I continued to shoot, rotating the camera and zooming in and out as much as my 18-55 lens would allow for each set and then sat down on another stump and just took it all in for a while. Apart from the dull roar of a semi making its way up the hill on the not too distant highway, which you can just see in the following picture, the only sounds were the slight rustle of the grasses and the occasional call from a raven. Songbirds tend to be scarce in the coniferous forest, but a yellow (or yellow-rumped – I’ve confused the calls of these species) warbler graced me with one melodious evening song.
That was my signal. This call often fills the evening air until after sunset, so I reluctantly packed up my camera and headed back down. I chose a slightly different route thinking it looked better from my uphill vantage, but soon discovered that I would not be able to cross the gnarly gap of a creek that had been hidden in the regrowth. So I had to zig back to my original route.
I was lucky, slipping only once or twice into gaps between branches and caving in only one or two rotting logs, I managed to make my way back to the road-edge scrub without injury. I felt bad for startling a little bird in the grasses just at the edge of the alders, but saw no other wildlife. A disappointment, but relief in a way as well. Wolves and cougars, although rarely seen, are out there. The moose are heading into the rut and the bears are fattening up on the berries in preparation for their hibernation. None, I know, are interested in me and are happy to scoot from the area when they hear me singing, but as I scrambled through the thick scrub and made my way onto the road I was honestly hoping that there would be a critter, any critter, taking advantage of the travelling ease of the old road. Just a glimpse and I would be content.
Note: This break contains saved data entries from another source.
(** The requests for objects and the lines on standard output, in order. *)
Inductive access := Put (key : string) | Get (key : string) | Say (line : string).

Section run.
Context {W : Type} `{!BenchHost W}.
#[local] Abbreviation D := (M W (list access) string).

Definition ensureBucket (bucket : string) : D (option string) :=
  let! err := host (s3_create_bucket bucket) in
  match err with
  | None => ret None
  | Some e =>
    if already_there e then ret None
    else
      let! headErr := host (s3_head_bucket bucket) in
      match headErr with
      | None => ret None
      | Some _ => ret (Some ("create bucket: " +:+ sdk_text e))
      end
  end.

Definition putObject (bucket : string) (payload : list byte) (key : string) (w : W * list access)
    : option string * (W * list access) :=
  let '(e, w1) := s3_put bucket key payload w.1 in (e, (w1, w.2 ++ [Put key])).

Definition getObject (bucket key : string) (w : W * list access) : option string * (W * list access) :=
  let '(r, w1) := s3_get bucket key w.1 in
  (match r with Err e => Some e | Ok copyErr => copyErr end, (w1, w.2 ++ [Get key])).

(** A function of Bench.v in the monad of main. *)
Definition lift (f : W * list access -> option string * (W * list access)) : D (option string) :=
  fun l w => let '(e, (w1, l1)) := f (w, l) in (Ret e, l1, w1).

Definition say (line : string) : D unit := modify (fun l => l ++ [Say line]).

Fixpoint say_all (ls : list string) : D unit :=
  match ls with [] => ret tt | line :: ls' => say line;; say_all ls' end.

(** [if err != nil { fatalf(...) }] *)
Definition or_fatal (prefix : string) (e : option string) : D unit :=
  match e with Some x => fail (prefix +:+ x) | None => ret tt end.

(** ** The loops: a schedule that does not come to the return is not a run *)

Definition runBenchmarkClosedLoop (cfg : benchConfig) : D (benchSummary * list string) :=
  let! acts := host bench_closed in
  let! elapsed := host bench_elapsed in
  let! now := host bench_now in
  match run_by (closed_act (iterations cfg)) acts (start_closed cfg) with
  | Some s =>
    if returned s then
      ret (summarize now cfg (durations (counts s)) (failed (counts s)) elapsed (iterations cfg), errs (counts s))
    else diverged
  | None => diverged
  end.

Definition runBenchmarkOpenLoop (cfg : benchConfig) (clients : Z) : D (benchSummary * list string) :=
  let! acts := host bench_open in
  let! elapsed := host bench_elapsed in
  let! now := host bench_now in
  match run_by open_act acts (start_open (schedulers cfg clients)) with
  | Some s =>
    if o_returned s then
      ret (summarize now cfg (durations (o_counts s)) (failed (o_counts s)) elapsed (blen (tasks s)), errs (o_counts s))
    else diverged
  | None => diverged
  end.

Definition runBenchmark (cfg : benchConfig) (clients : Z) : D (benchSummary * list string) :=
  if isOpenLoopMode cfg then runBenchmarkOpenLoop cfg clients else runBenchmarkClosedLoop cfg.

(** [prefill], with the line it prints. *)
Definition prefill_verbose (cfg : benchConfig) (payload : list byte) (count : Z) : D (option string) :=
  (if verbose cfg then say ("prefill " +:+ fmt_d count +:+ " objects") else ret tt);;
  lift (prefill (putObject (bucket cfg) payload) cfg (Z.to_nat count) 0).

Definition writeSummaryJSON (path : string) (summary : benchSummary) (stats : dialStats) (errors : list string)
    : D (option string) :=
  match summary_json summary stats errors with
  | Err e => ret (Some e)
  | Ok data => host (os_write_file path data)
  end.

(** ** main; [flags] is what flag.Parse has filled in *)

Definition main (flags : benchConfig) : D (benchSummary * list string) :=
  let cfg := parseFlags flags in
  or_fatal "invalid config: " (validateConfig cfg);;
  let stats := new_dialStats in
  match newS3Clients cfg with
  | Err e => fail ("create s3 clients: " +:+ e)
  | Ok clients =>
    let! err := ensureBucket (bucket cfg) in
    or_fatal "ensure bucket: " err;;
    let payload := makePayload (objectSize cfg) in
    let prefillCount := prefill_count cfg in
    (if String.eqb (op cfg) "get" then
       let! err := prefill_verbose cfg payload prefillCount in
       or_fatal "prefill: " err
     else ret tt);;
    (if 0 <? warmup cfg then
       (if verbose cfg then say ("running warmup: " +:+ fmt_d (warmup cfg) +:+ " ops") else ret tt);;
       let! err := lift (runWarmup (putObject (bucket cfg) payload) (getObject (bucket cfg)) cfg prefillCount
                                   (Z.to_nat (warmup cfg)) 0) in
       or_fatal "warmup failed: " err
     else ret tt);;
    let! r := runBenchmark cfg (blen clients) in
    say_all (printSummary r.1 stats r.2);;
    (if negb (String.eqb (jsonPath cfg) "") then
       let! err := writeSummaryJSON (jsonPath cfg) r.1 stats r.2 in
       or_fatal "write summary json: " err
     else ret tt);;
    ret r
  end.

(** ** Properties *)

(** The requests of one operation. *)
Definition accesses (op key : string) : list access :=
  if String.eqb op "put" then [Put key]
  else if String.eqb op "get" then [Get key]
  else if String.eqb op "put-get" then [Put key; Get key]
  else [].

(** A step of Bench.v that succeeds has made these requests. *)
Definition makes (f : W * list access -> option string * (W * list access)) (l : list access) : Prop :=
  forall w, (f w).1 = None -> (f w).2.2 = w.2 ++ l.

Lemma put_makes b p key : makes (putObject b p key) [Put key].
Proof. intros w. unfold putObject. by destruct (s3_put b key p w.1) as [e w1]. Qed.

Lemma get_makes b key : makes (getObject b key) [Get key].
Proof. intros w. unfold getObject. by destruct (s3_get b key w.1) as [r w1]. Qed.

Lemma operation_makes b p o key : makes (runOperation (putObject b p) (getObject b) o key) (accesses o key).
Proof.
  intros w. unfold runOperation, accesses. destruct (String.eqb o "put"); [apply put_makes|].
  destruct (String.eqb o "get"); [apply get_makes|]. destruct (String.eqb o "put-get"); [|done].
  destruct (putObject b p key w) as [[e|] w1] eqn:E; [done|]. intros H. rewrite (get_makes b key w1 H).
  pose proof (put_makes b p key w) as Hp. rewrite E in Hp. simpl. simpl in Hp. rewrite (Hp eq_refl). by rewrite <- app_assoc.
Qed.

Lemma seqZ_more i n : seqZ i (Z.of_nat (S n)) = i :: seqZ (i + 1) (Z.of_nat n).
Proof. rewrite (seqZ_cons i (Z.of_nat (S n))) by lia. by replace (Z.pred (Z.of_nat (S n))) with (Z.of_nat n) by lia. Qed.

Lemma prefill_makes b p cfg n i :
  makes (prefill (putObject b p) cfg n i) ((fun j => Put (objectKey (keyPrefix cfg) j)) <$> seqZ i (Z.of_nat n)).
Proof.
  revert i. induction n as [|n IH]; intros i w; [intros _; by rewrite app_nil_r|]. cbn [prefill]. rewrite seqZ_more.
  destruct (putObject b p _ w) as [[e|] w1] eqn:E; [done|]. intros H. rewrite (IH (i + 1) w1 H).
  pose proof (put_makes b p (objectKey (keyPrefix cfg) i) w) as Hp. rewrite E in Hp. simpl in Hp. rewrite (Hp eq_refl).
  by rewrite <- app_assoc.
Qed.

Lemma warmup_makes b p cfg c n i :
  makes (runWarmup (putObject b p) (getObject b) cfg c n i)
        (concat ((fun j => accesses (op cfg) (job_key cfg c j)) <$> seqZ i (Z.of_nat n))).
Proof.
  revert i. induction n as [|n IH]; intros i w; [intros _; by rewrite app_nil_r|]. cbn [runWarmup]. rewrite seqZ_more.
  destruct (runOperation _ _ _ _ w) as [[e|] w1] eqn:E; [done|]. intros H. rewrite (IH (i + 1) w1 H).
  pose proof (operation_makes b p (op cfg) (job_key cfg c i) w) as Hp. rewrite E in Hp. simpl in Hp. rewrite (Hp eq_refl).
  by rewrite <- app_assoc.
Qed.

Lemma wp_say_all ls (Q : outcome string unit -> list access -> W -> Prop) l w :
  Q (Ret tt) (l ++ (Say <$> ls)) w -> wp (say_all ls) Q l w.
Proof.
  revert l. induction ls as [|x ls IH]; intros l HQ; cbn [say_all]; [apply wp_ret; by rewrite app_nil_r in HQ|].
  apply wp_bind, wp_modify. cbn [seq_post]. apply IH. by rewrite <- app_assoc.
Qed.

(** What a flag makes main say. *)
Definition said (b : bool) (line : string) : list access := if b then [Say line] else [].

Lemma wp_said (b : bool) line (Q : outcome string unit -> list access -> W -> Prop) l w :
  Q (Ret tt) (l ++ said b line) w -> wp (if b then say line else ret tt) Q l w.
Proof. destruct b; intros HQ; [by apply wp_modify|apply wp_ret; by rewrite app_nil_r in HQ]. Qed.

(** A step of main that has done this when it succeeds. *)
Definition adds (m : D (option string)) (l1 : list access) : Prop := forall l (w : W),
  wp m (fun o l' _ => match o with Ret None => l' = l ++ l1 | Ret (Some _) => True | _ => False end) l w.

Lemma lift_adds f l1 : makes f l1 -> adds (lift f) l1.
Proof.
  intros Hf l w. unfold wp, lift. pose proof (Hf (w, l)) as H. destruct (f (w, l)) as [[e|] [w1 l']]; [done|].
  by apply H.
Qed.

Lemma said_adds (b : bool) line (m : D (option string)) l1 : adds m l1 -> adds ((if b then say line else ret tt);; m) (said b line ++ l1).
Proof.
  intros Hm l w. apply wp_bind, wp_said. cbn [seq_post]. eapply wp_mono; [apply Hm|].
  intros [[e|]|m'| |] l' w'; try done. intros ->. by rewrite app_assoc.
Qed.

(** It ends the process when it fails. *)
Lemma wp_step (m : D (option string)) l1 prefix (Q : outcome string unit -> list access -> W -> Prop) l w :
  adds m l1 -> (forall e l' w', Q (Fail e) l' w') -> (forall w', Q (Ret tt) (l ++ l1) w') ->
  wp (let! err := m in or_fatal prefix err) Q l w.
Proof.
  intros Hm HF HR. apply wp_bind. eapply wp_mono; [apply Hm|].
  intros [[e|]|e| |] l' w'; cbn [seq_post]; try done; [intros _; by apply wp_fail|]. intros ->. by apply wp_ret.
Qed.

Lemma ensure_quiet b (Q : outcome string (option string) -> list access -> W -> Prop) l w :
  (forall e w', Q (Ret e) l w') -> wp (ensureBucket b) Q l w.
Proof.
  intros HQ. unfold ensureBucket. apply wp_bind, wp_host. intros [e|] w1 _; cbn [seq_post]; [|by apply wp_ret].
  destruct (already_there e); [by apply wp_ret|].
  apply wp_bind, wp_host. intros [x|] w2 _; cbn [seq_post]; by apply wp_ret.
Qed.

(** What a summary says of the loop it sums up. *)
Definition accounts (cfg : benchConfig) (r : benchSummary * list string) : Prop :=
  Success r.1 + Failed r.1 = Iterations r.1 /\
  (isOpenLoopMode cfg = false -> Iterations r.1 = iterations cfg) /\
  blen r.2 = Z.min 8 (Failed r.1).

Lemma loop_accounts cfg clients (Q : outcome string (benchSummary * list string) -> list access -> W -> Prop) l w :
  validateConfig cfg = None ->
  (forall r w', accounts cfg r -> Q (Ret r) l w') -> (forall w', Q Diverged l w') ->
  wp (runBenchmark cfg clients) Q l w.
Proof.
  intros Hv HR HD. unfold runBenchmark. destruct (isOpenLoopMode cfg) eqn:Eo.
  - unfold runBenchmarkOpenLoop. apply wp_bind, wp_host. intros acts w1 _. cbn [seq_post].
    apply wp_bind, wp_host. intros el w2 _. cbn [seq_post]. apply wp_bind, wp_host. intros now w3 _. cbn [seq_post].
    destruct (run_by open_act acts _) as [s|] eqn:Er; [|apply HD]. destruct (o_returned s) eqn:Eret; [|apply HD].
    apply wp_ret, HR. pose proof (run_reaches _ _ _ _ _ (reaches_refl open_act _) Er) as Hreach.
    destruct (open_loop_counts_jobs _ s Hreach) as (_ & _ & _ & H4 & H5 & H6). destruct (H6 Eret) as [_ H7].
    split; [exact H7|]. split; [congruence|]. simpl. rewrite H5, H4. unfold blen. rewrite length_take. lia.
  - unfold runBenchmarkClosedLoop. apply wp_bind, wp_host. intros acts w1 _. cbn [seq_post].
    apply wp_bind, wp_host. intros el w2 _. cbn [seq_post]. apply wp_bind, wp_host. intros now w3 _. cbn [seq_post].
    destruct (run_by _ acts _) as [s|] eqn:Er; [|apply HD]. destruct (returned s) eqn:Eret; [|apply HD].
    apply wp_ret, HR. pose proof (run_reaches _ _ _ _ _ (reaches_refl (closed_act _) _) Er) as Hreach.
    assert (Hit : 0 <= iterations cfg).
    { apply validated_config in Hv as (_ & _ & _ & _ & Hloop). rewrite Eo in Hloop. lia. }
    pose proof (closed_reaches_ok _ cfg s Hit Hreach) as Hs. destruct (ck_ret _ s Hs Eret) as [Hc _].
    destruct (tally_spec (counted s)) as (_ & H4 & H5). pose proof (tally_total (counted s)) as H7.
    rewrite <- (ck_counts _ s Hs) in *. split; [simpl; congruence|]. split; [done|]. simpl. rewrite H5, H4.
    unfold blen. rewrite length_take. lia.
Qed.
As it was when I got back to my car, I decided to drive further on the pavement just to prolong the enjoyment of the evening and was lucky that a bull moose was grazing the ditch grasses along side the road and obligingly allowed me to take a shot or two of him from the car. Far too dark and camera not set well at all. But it’s a memory.
Post-processing of the main picture, after being tone-mapped in Photomatix Beta 4 with the tone compressor, included adding layers, dodging & burning and whatever else struck my fancy as I played with it – I do love to play with pictures.